Dataset entries
*****

(* ===== verification/ParserSound.v ===== *)
(** * What the parser returns

    Outside [v] mode a successful parse returns a tree whose capturing groups are
    numbered [1, 2, ...] in source order, exactly as many and named exactly as
    the pre-scan announced, whose backreferences name existing groups, whose
    quantifiers are ordered and within 32 bits, and whose classes are canonical
    sets without strings. *)

From Stdlib Require Import String.
From S2P Require Import Prelude Unicode Classes Program Parser Lower Prescan.

(** The names of the capturing groups, in source order. *)
Fixpoint capture_names (n : Node) : list (option (list Z)) :=
  match n with
  | Node.Group kind body =>
      (match kind with Capturing _ name => [name] | _ => [] end) ++ capture_names body
  | Node.Concat nodes | Node.Alternate nodes => flat_map capture_names nodes
  | Node.Repeat node _ => capture_names node
  | _ => []
  end.

Definition bounds_ok (q : Quantifier) : Prop :=
  (0 <= qmin q <= u32_max)%Z /\
  match qmax q with Some m => (qmin q <= m <= u32_max)%Z | None => True end.

Fixpoint tree_ok (gc : nat) (n : Node) : Prop :=
  match n with
  | Node.Char cp _ => (0 <= cp <= MAX_CP)%Z
  | Node.Class set _ _ => strings set = [] /\ wf_set (code_points set)
  | Node.BackRef gs _ => gs <> [] /\ Forall (fun g => 1 <= g <= gc) gs
  | Node.Concat nodes => foldr (fun n P => tree_ok gc n /\ P) True nodes
  | Node.Alternate alts => alts <> [] /\ foldr (fun n P => tree_ok gc n /\ P) True alts
  | Node.Repeat node q => tree_ok gc node /\ bounds_ok q
  | Node.Group kind body => tree_ok gc body
  | _ => True
  end.

Definition trees_ok (gc : nat) (l : list Node) : Prop := foldr (fun n P => tree_ok gc n /\ P) True l.

Lemma trees_ok_app gc l1 l2 : trees_ok gc l1 -> trees_ok gc l2 -> trees_ok gc (l1 ++ l2).
Proof. induction l1 as [|n l1 IH]; simpl; [done|]. intros [Hn Hl] H2. auto. Qed.

Definition seq_names (l : list Node) : list (option (list Z)) := flat_map capture_names l.
Definition seq_indices (l : list Node) : list nat := flat_map capture_indices l.

Section Sound.
Context `{IcuNames}.

(** The nodes [l] were parsed between [p] and [p']: only the cursor and the group
    counter moved, the pre-scan found the same groups on the way, and their
    numbers continue those of [p]. *)
Record parsed_as (p : Parser) (l : list Node) (p' : Parser) : Prop := mkParsedAs {
  pa_state : p' = with_next_group (next_group p + length (seq_names l)) (with_pos (pos p') p);
  pa_pos : pos p <= pos p';
  pa_scan : forall names out, scan_from (p_units p) (pos p) false names out ->
    scan_from (p_units p) (pos p') false (names ++ seq_names l) out;
  pa_indices : seq_indices l = seq (next_group p + 1) (length (seq_names l));
  pa_trees : trees_ok (total_groups p) l
}.

Lemma parsed_as_refl p : parsed_as p [] p.
Proof.
  split; simpl; try done.
  - rewrite Nat.add_0_r. by destruct p.
  - intros names out. by rewrite app_nil_r.
Qed.

Lemma parsed_as_app p l1 p1 l2 p2 :
  parsed_as p l1 p1 -> parsed_as p1 l2 p2 -> parsed_as p (l1 ++ l2) p2.
Proof.
  intros [E1 H1 S1 I1 T1] [E2 H2 S2 I2 T2]. rewrite E1 in E2, S2, I2, T2. simpl in *.
  split; unfold seq_names, seq_indices in *; rewrite ?flat_map_app, ?length_app.
  - etransitivity; [exact E2|]. unfold with_next_group, with_pos. simpl. f_equal. lia.
  - lia.
  - intros names out Hs. rewrite app_assoc. auto.
  - rewrite seq_app, I1, I2. f_equal. f_equal. lia.
  - by apply trees_ok_app.
Qed.

(** Only the cursor moved, and the pre-scan counted nothing on the way. *)
Definition hop (p p' : Parser) : Prop :=
  p' = with_pos (pos p') p /\ pos p <= pos p' /\
  forall names out, scan_from (p_units p) (pos p) false names out ->
    scan_from (p_units p) (pos p') false names out.

Lemma hop_walk p p' : walk false (pos p) p p' -> hop p p'.
Proof. intros (E & Hle & Hs). split; [done|]. split; [done|]. intros names out. apply Hs. Qed.

Lemma parsed_hop p l p' p'' : parsed_as p l p' -> hop p' p'' -> parsed_as p l p''.
Proof.
  intros [E Hle Hs Hi Ht] (E' & Hle' & Hs'). split; [|lia| |done|done].
  - etransitivity; [exact E'|]. rewrite E. done.
  - intros names out Hn. rewrite E in Hs'. apply Hs', Hs, Hn.
Qed.

(** A node without groups. *)
Lemma parsed_leaf p n p' : hop p p' -> tree_ok (total_groups p) n ->
  capture_names n = [] -> capture_indices n = [] -> parsed_as p [n] p'.
Proof.
  intros Hh Hn Hc Hi. eapply parsed_hop; [|exact Hh].
  split; unfold seq_names, seq_indices; simpl; rewrite ?Hc, ?Hi; simpl; try done.
  - rewrite Nat.add_0_r. by destruct p.
  - intros names out. by rewrite app_nil_r.
Qed.

(** Nodes built from one another without new groups. *)
Lemma parsed_as_node p l n p' : parsed_as p l p' ->
  capture_names n = seq_names l -> capture_indices n = seq_indices l ->
  (trees_ok (total_groups p) l -> tree_ok (total_groups p) n) -> parsed_as p [n] p'.
Proof.
  intros [E Hle Hs Hi Ht] Hc Hci Hok.
  split; unfold seq_names, seq_indices in *; simpl; rewrite ?app_nil_r, ?Hc, ?Hci; auto.
Qed.

(** ** Classes *)

Lemma insert_wf' set cp : wf_set set -> (0 <= cp <= MAX_CP)%Z -> wf_set (insert set cp).
Proof. intros Hs Hc. apply insert_wf; [done|lia]. Qed.

Lemma union_neg_wf set sub (neg : bool) : wf_set set -> wf_set sub ->
  wf_set (union_with set (if neg then negate sub else sub)).
Proof.
  intros Hs Hsub. assert (wf_set (if neg then negate sub else sub)) as Hn
    by (destruct neg; [by apply (negate_correct sub 0)|done]).
  by apply (union_with_correct set _ 0).
Qed.

Lemma insert_class_range_ok set lo hi p set' p' : wf_set set -> (0 <= lo <= MAX_CP)%Z -> (0 <= hi <= MAX_CP)%Z ->
  insert_class_range set lo hi p = Ok (set', p') -> p' = p /\ wf_set set'.
Proof.
  unfold insert_class_range. intros Hs Hlo Hhi Hr. destruct (hi <? lo)%Z; [done|]. injection Hr as <- <-.
  split; [done|]. apply insert_range_wf; [done|lia|lia].
Qed.

Lemma read_plain_walk b p c v p' : wf_units (p_units p) -> peek p = Some c -> plain_at b c = true ->
  read_pattern_codepoint p = Ok (v, p') -> walk b (pos p) p p' /\ (0 <= v <= MAX_CP)%Z.
Proof.
  intros Hu Hc Hp Hr. apply (read_pattern_codepoint_walk b) in Hr as [Hw Hv]; [|done]. split; [|done].
  eapply walk_from; [|exact Hw]. by eapply same_plain.
Qed.

(** An escape that starts at the cursor: the backslash, then the rest. *)
Lemma walk_backslash b p p' : peek p = Some (b8 "\") -> walk b (pos (bump 1 p) + 1) (bump 1 p) p' ->
  walk b (pos p) p p'.
Proof.
  intros Hc (E & Hle & Hs). simpl in *. split; [by rewrite E at 1|]. split; [lia|].
  rewrite <- Nat.add_assoc in Hs. by rewrite (same_escape _ b _ Hc).
Qed.

Lemma finish_class_atom_ok set lo p set' p' : wf_units (p_units p) -> wf_set set -> (0 <= lo <= MAX_CP)%Z ->
  finish_class_atom set lo p = Ok (set', p') -> walk true (pos p) p p' /\ wf_set set'.
Proof.
  intros Hu Hs Hlo Hr. unfold finish_class_atom in Hr. pose proof (insert_wf' set lo Hs Hlo) as Hins.
  destruct (is_ch "-" (peek p) && negb (is_ch "]" (peek_at 1 p))) eqn:E.
  2: { injection Hr as <- <-. split; [apply walk_refl|done]. }
  apply andb_prop in E as [E1 E2]. apply is_ch_spec in E1. apply negb_true_iff in E2.
  assert (Hdash : walk true (pos p) p (bump 1 p)) by (by eapply walk_one).
  cbv zeta in Hr. destruct (is_ch "\" (peek (bump 1 p))) eqn:Eb.
  - apply is_ch_spec in Eb. destruct (next_is_class_escape _).
    + destruct (p_unicode _); [done|]. inv_bind Hr. destruct a as [o p1].
      apply (try_class_escape_set_walk true) in Hbind. destruct o as [[sub neg]|]; [|done].
      destruct Hbind as [Hw Hsub]. injection Hr as <- <-. split.
      * eapply walk_trans; [exact Hdash|]. by eapply walk_backslash.
      * apply union_neg_wf; [|done]. apply insert_wf'; [done|]. by vm_compute.
    + inv_bind Hr. destruct a as [hi p1]. apply (parse_class_char_escape_walk true) in Hbind as [Hw Hhi]; [|done].
      apply insert_class_range_ok in Hr as [-> Hs']; [|done|done|done]. split; [|done].
      eapply walk_trans; [exact Hdash|]. by eapply walk_backslash.
  - inv_bind Hr. destruct a as [hi p1]. unfold read_pattern_codepoint in Hbind. pose proof Hbind as Hrd. inv_bind Hbind.
    apply index_Ok in Hbind0.
    assert (Hplain : plain_at true a = true).
    { unfold peek, peek_at in *. simpl in *. rewrite Hbind0 in Eb, E2. unfold plain_at. simpl in *. by rewrite Eb, E2. }
    apply (read_plain_walk true (bump 1 p) a hi p1 Hu Hbind0 Hplain) in Hrd as [Hw Hhi].
    apply insert_class_range_ok in Hr as [-> Hs']; [|done|done|done]. split; [|done]. by eapply walk_trans.
Qed.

*****

TASK BRIEF:
Above are the entries. Quote exactly the lines from the one bearing "flat_map capture_names nodes" through the one bearing "(0 <= qmin q <= u32_max)%Z /\".

THE COMPLETED TASK:
  | Node.Concat nodes | Node.Alternate nodes => flat_map capture_names nodes
  | Node.Repeat node _ => capture_names node
  | _ => []
  end.

Definition bounds_ok (q : Quantifier) : Prop :=
  (0 <= qmin q <= u32_max)%Z /\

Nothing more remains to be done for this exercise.